Zum Ende noch einmal die Frage: „Wie können alle profitieren?“ (= win-win-Situaiton)
Lassen sich (mindestens) zwei Erlebensmodelle entwickeln, können Schnittmengen gefunden, oder, die Positionen dialektisch (gr. = Kunst der Gesprächsführung; Diskurs, in dem einer These als bestehende Auffassung durch Aufzeigen von Problemen und Widersprüchen eine Antithese gegenübergestellt wird, woraus dann eine Lösung oder ein neues Verständnis als Synthese entwickelt wird.) betrachtet werden, oder, aus einer dritten Beobachterposition heraus verglichen werden. Oft ist es eine Frage der Darstellung, ob Positionen unvereinbar erscheinen oder nicht: z.B. sind die Enden einer Gerade bei linearer Darstellung extrem weit voneinander entfernt. Wird die Linie allerdings zirkulär dargestellt, liegen die beiden Enden im Kreis ganz dicht beisammen.
Auch scheint es sinnvoll, Motive, den Konflikt, die extremen Positionen genau auszuleuchten, zu hinterfragen und zu klären; d.h. das eigentliche Thema erstellen: Hat z.B. jemand Durst und fragt nach etwas zu trinken, kann das allerlei bedeuten: der Eine sucht Wasser oder etwas kühlendes, der Alkoholiker einen Drink, ein Anderer braucht etwas Warmes oder Süßes, Einer lechzt nach Zuwendung usw. Eine vorschnelle Reaktion kann leicht in die Irre führen.

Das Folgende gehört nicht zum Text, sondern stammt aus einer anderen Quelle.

(* ===== verification/IdlePass.v ===== *)
(** * The activity pass of the daemon: [packages/stim-cli/src/daemon/idle.ts]

    Every tick it looks at each registered workspace with something running, and moves one whose last activity is older
    than its threshold into the idle stage: its dev server and devices stopped, its build outputs deleted. What it calls
    is of the signature [Sys]. *)

From Stdlib Require Import ZArith Lia.
From S2P Require Import Prelude.
From S2P Require Import Bytes.
From S2P Require Import Json.
From S2P Require Import Policy.
From S2P Require Import DeviceLease.
From S2P Require Import Oversight.
From S2P Require Import Programs.
From S2P Require Import Stages.
From S2P Require Import LadderPasses.
From S2P Require Import Ladder.
Open Scope Z_scope.

Inductive IdleOutcome := IoActive | IoKept | IoIdle | IoWouldIdle | IoFailed.
#[export] Instance IdleOutcome_eq_dec : EqDecision IdleOutcome.
Proof. solve_decision. Defined.

Record DaemonWorkspaceDecision := {
  wd_path : units;
  wd_lastActivity : option (string * units);
  wd_outcome : IdleOutcome;
  wd_detail : units;
  wd_freedBytes : option Z;
}.

(** [pressure] is the level, high or critical, and its reasons. *)
Record IdlePassInput := {
  ip_config : option Config;
  ip_now : Z;
  ip_sims : bool;
  ip_simsError : option string;
  ip_devices : list OwnedDevice;
  ip_act : bool;
  ip_pressure : option (PressureLevel * list string);
  ip_unsupervised : bool;
  ip_protectedRoot : option units;
}.

Inductive Candidate :=
| NotRunning
| CandidateKept (kept : string)
| CandidateIdle (idleMs minutes : Z) (serving : bool) (booted : list OwnedDevice).

Definition with_devices (input : IdlePassInput) (devices : list OwnedDevice) : IdlePassInput :=
  {| ip_config := ip_config input; ip_now := ip_now input; ip_sims := ip_sims input; ip_simsError := ip_simsError input;
     ip_devices := devices; ip_act := ip_act input; ip_pressure := ip_pressure input;
     ip_unsupervised := ip_unsupervised input; ip_protectedRoot := ip_protectedRoot input |}.

Section IdlePass.
Context `{!NodeDate}.

Definition level_name (l : PressureLevel) : string := match l with Normal => "normal" | High => "high" | Critical => "critical" end.

Definition thresholdName (input : IdlePassInput) : string :=
  match ip_pressure input with
  | Some (level, _) => "the 2-minute idle threshold of " +:+ level_name level +:+ " pressure"
  | None => IDLE_SETTING
  end.

Definition thresholdWhy (input : IdlePassInput) (minutes : Z) : units :=
  match ip_pressure input with
  | Some (level, reasons) => js ("pressure level " +:+ level_name level +:+ ": " +:+ join "; " reasons)
  | None => js IDLE_SETTING ++ js " is " ++ number minutes
  end.

(** [holdsDeferredShutdown] of [devices/deferred-shutdown.ts]. *)
Definition holdsDeferredShutdown (state : option WorkspaceState) (slot udid : units) (now : Z) : ex Sys bool :=
  key ← match deviceSlotKey Ios slot with Ok key => mret key | Throw _ => throw (js DEVICE_SLOT_RULE) end;
  mret match snd <$> List.find (fun d => bool_decide (fst d = key)) (default [] (ws_deferred <$> state)) with
       | Some (id, until) => bool_decide (id = udid) && after_now until now
       | None => false
       end.

Definition supervisor_status (s : SupervisorStatus) : string :=
  match s with SvOurs => "ours" | SvUnverified => "unverified" | SvStale => "stale" | SvNone => "none" end.

(** The devices of the workspace that this Stim home owns, in their order. *)
Definition owned_booted (devices : list OwnedDevice) : ex Sys (list OwnedDevice) :=
  here ← map_each (fun d => owns ← call (OwnedHere d); mret (d, owns)) devices;
  mret (map fst (List.filter snd here)).

Definition unseen_avds (slots : list DeviceSlot) (booted : list OwnedDevice) : list units :=
  let seen := map od_id (List.filter (fun d => negb (od_ios d)) booted) in
  omap (fun s => d ← ds_android s; id ← non_empty (dr_id d);
                 if dr_owned d && negb (bool_decide (id ∈ seen)) then Some id else None) slots.

(** What is read for [idleScope]. *)
Definition scope_facts (path : units) (input : IdlePassInput) (supervisor : SupervisorTarget) (state : option WorkspaceState)
    (devices booted : list OwnedDevice) (slots : list DeviceSlot) (orphan : option string) : ex Sys IdleScopeFacts :=
  protected_ ← match non_empty (ip_protectedRoot input) with
               | Some root => a ← ask (CanonicalPath root); b ← ask (CanonicalPath path); mret (bool_decide (a = b))
               | None => mret false
               end;
  deferred ← map_each (fun d => if od_ios d then holdsDeferredShutdown state (od_slot d) (od_id d) (ip_now input) else mret false) booted;
  mret {| sf_protected := protected_;
          sf_serving := bool_decide (st_status supervisor = SvOurs) || bool_decide (st_status supervisor = SvUnverified)
                        || bool_decide (orphan ≠ None);
          sf_unsupervised := ip_unsupervised input;
          sf_simsError := if existsb (fun s => owned (ds_ios s)) slots && negb (ip_sims input)
                          then Some (default "unknown error" (ip_simsError input)) else None;
          sf_booted := deferred;
          sf_foreign := map od_name (List.filter (fun d => negb (bool_decide (d ∈ booted))) devices) |}.

Definition candidate (path : units) (project : ProjectRecord) (input : IdlePassInput) : ex Sys Candidate :=
  supervisor ← ask (ResolveSupervisor path);
  state ← call (ReadWorkspaceState path);
  let devices := List.filter (fun d => bool_decide (od_project d = path)) (ip_devices input) in
  booted ← owned_booted devices;
  slots ← projectDeviceSlots project;
  orphan ← (if bool_decide (st_status supervisor = SvStale) then call (SurvivingServer path) else mret None);
  facts ← scope_facts path input supervisor state devices booted slots orphan;
  match idleScope facts with
  | ScopeOut => mret NotRunning
  | ScopeKept kept => mret (CandidateKept kept)
  | ScopeIn =>
      settings ← call (ProjectSettings path);
      hosted ← ask (HostedFacts path);
      match idleKeep {| kf_settings := settings; kf_status := supervisor_status (st_status supervisor);
                        kf_reason := st_reason supervisor; kf_command := default false (ws_command <$> state);
                        kf_hmrUpdates := default false (ws_hmrUpdates <$> state); kf_orphan := orphan;
                        kf_placements := fst hosted; kf_unreadable := snd hosted;
                        kf_pressured := bool_decide (ip_pressure input ≠ None) |} with
      | KeptBy kept => mret (CandidateKept kept)
      | IdleAfter idleMs minutes =>
          emulators ← match unseen_avds slots booted with
                      | [] => mret None
                      | unseen => ask (UnseenEmulatorError unseen)
                      end;
          mret match truthy emulators with
               | Some kept => CandidateKept kept
               | None => CandidateIdle idleMs minutes (bool_decide (st_status supervisor = SvOurs)) booted
               end
      end
  end.

Definition decide_idle (path : units) (project : ProjectRecord) (input : IdlePassInput) (locked : bool) :
    ex Sys (Candidate * option IdleStopDecision) :=
  found ← candidate path project input;
  match found with
  | CandidateIdle idleMs minutes serving booted =>
      now ← call Now;
      evidence ← ask (IdleEvidence path booted now idleMs locked serving true);
      mret (found, Some (decideIdleStop evidence idleMs now (thresholdName input)))
  | _ => mret (found, None)
  end.

(** The devices of [booted] that were shut down. *)
Definition shut_down_keys (booted : list OwnedDevice) (devices : list (units * bool)) : list units :=
  let keys := map (fun d => (if od_ios d then js "ios" else js "android") ++ js ":" ++ od_slot d) booted in
  omap (fun '(key, shut) =>
          let parts := split_on 58 key in
          let name := default [] (head parts) ++ js ":" ++ default (js "default") (nth_error parts 1) in
          if (shut : bool) && bool_decide (name ∈ keys) then Some key else None) devices.

Record StageOutcome := { so_outcome : IdleOutcome; so_detail : units; so_freedBytes : option Z }.
Definition kept_stage (detail : units) : StageOutcome := {| so_outcome := IoKept; so_detail := detail; so_freedBytes := None |}.

Definition idle_message (input : IdlePassInput) (minutes idleMs : Z) (basis : IdleStopBasis) (summary : units) (freed : Z)
    (kept : list units) (restore : units) : units :=
  js "no activity for " ++ number (idleMs / MINUTE_MS) ++ js " minutes (" ++ thresholdWhy input minutes ++ js "; last: "
  ++ js (basis_text basis) ++ js "): " ++ summary ++ js "; deleted " ++ formatBytes freed ++ js " of regenerable build outputs"
  ++ match kept with [] => [] | _ => js "; " ++ join_text "; " kept end ++ js ". Run " ++ restore ++ js " to resume it.".

(** The stage, under both locks, once it is decided again. *)
Definition stop_and_clear (path : units) (config : Config) (input : IdlePassInput) (minutes : Z) (booted : list OwnedDevice)
    (idleMs : Z) (basis : IdleStopBasis) : ex Sys StageOutcome :=
  stopped ← ask (RunIdleStop path minutes);
  if negb (sr_ok stopped) then mret {| so_outcome := IoFailed; so_detail := sr_summary stopped; so_freedBytes := None |}
  else
    outputs ← idleOutputs path config;
    freed ← ask (DeleteOutputs path (fst outputs));
    at_ ← call Now;
    _ ← ask (RecordStage path at_ minutes (shut_down_keys booted (sr_devices stopped)) freed);
    revives ← call (Revivable path);
    let restore := if revives : bool then js "stim revive" else js "stim ios or stim android" in
    let msg := idle_message input minutes idleMs basis (sr_summary stopped) freed (snd outputs) restore in
    _ ← ask (WorkspaceEvent path LInfo (js "workspace_idle") msg);
    mret {| so_outcome := IoIdle; so_detail := msg; so_freedBytes := Some freed |}.

Definition enter_idle (path : units) (project : ProjectRecord) (config : Config) (input : IdlePassInput) : ex Sys StageOutcome :=
  devices ← ask (CollectDevices path);
  again ← decide_idle path project (with_devices input devices) true;
  match again with
  | (NotRunning, _) => mret (kept_stage (js "nothing of it runs any more"))
  | (CandidateKept kept, _) => mret (kept_stage (js kept))
  | (CandidateIdle _ minutes _ booted, Some (IdleStop idleMs (basis, _))) =>
      stop_and_clear path config input minutes booted idleMs basis
  | (CandidateIdle _ _ _ _, Some (IdleKeep reason _ _)) => mret (kept_stage (js reason))
  | (CandidateIdle _ _ _ _, None) => mret (kept_stage (js "its activity cannot be read"))
  end.

Definition enterIdleStage (path : units) (project : ProjectRecord) (config : Config) (input : IdlePassInput) : ex Sys StageOutcome :=
  withIdleWorkspace path (fun reasons => kept_stage (js "in use: " ++ join_text "; " reasons))
    (withMetroStart path (kept_stage (js "a stim start holds its metro-start lock")) (enter_idle path project config input)).

(** [last] of a decision, with its time written out. *)
Definition last_activity (last_ : option (IdleStopBasis * Z)) : ex Sys (option (string * units)) :=
  match last_ with
  | None => mret None
  | Some (basis, at_) =>
      match toISOString at_ with
      | Some text => mret (Some (basis_text basis, text))
      | None => throw (js "Invalid time value")
      end
  end.

Definition decision_last (decision : option IdleStopDecision) : option (IdleStopBasis * Z) :=
  match decision with Some (IdleStop _ last_) => Some last_ | Some (IdleKeep _ _ last_) => last_ | None => None end.

(** One workspace; nothing where nothing of it runs. *)
Definition decide_one (input : IdlePassInput) (config : Config) (path : units) (project : ProjectRecord) :
    ex Sys (option DaemonWorkspaceDecision) :=
  looked ← decide_idle path project input false;
  let '(found, decision) := looked in
  match found with
  | NotRunning => mret None
  | _ =>
      last_ ← last_activity (decision_last decision);
      let entry outcome detail freed :=
        Some {| wd_path := path; wd_lastActivity := last_; wd_outcome := outcome; wd_detail := detail; wd_freedBytes := freed |} in
      match decision with
      | None => mret (entry IoKept (match found with CandidateKept kept => js kept | _ => [] end) None)
      | Some (IdleKeep reason active _) => mret (entry (if active then IoActive else IoKept) (js reason) None)
      | Some (IdleStop idleMs _) =>
          if negb (ip_act input) then
            mret (entry IoWouldIdle
                    (js "no activity for " ++ number (idleMs / MINUTE_MS) ++ js " minutes; daemon.mode report acts on nothing") None)
          else
            result ← enterIdleStage path project config input;
            mret (entry (so_outcome result) (so_detail result) (so_freedBytes result))
      end
  end.

Definition idle_event (outcome : IdleOutcome) : option (LogLevel * units) :=
  match outcome with
  | IoIdle => Some (LInfo, js "workspace_idle")
  | IoWouldIdle => Some (LInfo, js "workspace_would_idle")
  | IoFailed => Some (LWarn, js "workspace_failed")
  | _ => None
  end.

Definition tell_decision (entry : DaemonWorkspaceDecision) : ex Sys unit :=
  match idle_event (wd_outcome entry) with
  | Some (level, event) => call (Log level event (wd_path entry ++ js ": " ++ wd_detail entry))
  | None => mret tt
  end.

Definition idle_one (input : IdlePassInput) (config : Config) (entry : units * ProjectRecord) : ex Sys (option DaemonWorkspaceDecision) :=
  let '(path, project) := entry in
  decided ← attempt (decide_one input config path project) (fun message =>
    mret (Some {| wd_path := path; wd_lastActivity := None; wd_outcome := IoFailed; wd_detail := message; wd_freedBytes := None |}));
  _ ← match decided with Some entry => tell_decision entry | None => mret tt end;
  mret decided.

Definition runIdlePass (input : IdlePassInput) : ex Sys (list DaemonWorkspaceDecision) :=
  match ip_config input with
  | None => mret []
  | Some config => decisions ← map_each (idle_one input config) (cg_projects config); mret (omap (fun d => d) decisions)
  end.
End IdlePass.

Bei Konflikten ist zu unterscheiden: handelt es sich um
- Missverständnisse?
- differente Werte oder Ziele?
- Übertragungen aus anderen Zusammenhängen?
Dies zu klären ist bedeutsam, da alle unterschiedliche Lösungswege haben:
- Missverständnisse bedürfen der Klärung, wer was sagte, hörte, verstanden hat und meinte und mit welchen Kontexten die Begriffe unterlegt sind.
- Bei unterschiedliche Werten oder Zielen gilt es, nach gemeinsamer Schnittmenge, Kompromissen oder Ausgleichsregelungen zu suchen.
- Gehört etwas in eine andere Zeit, zu einem anderen Ort, einer anderen Person, bedarf das der Aufklärung und Mitteilung.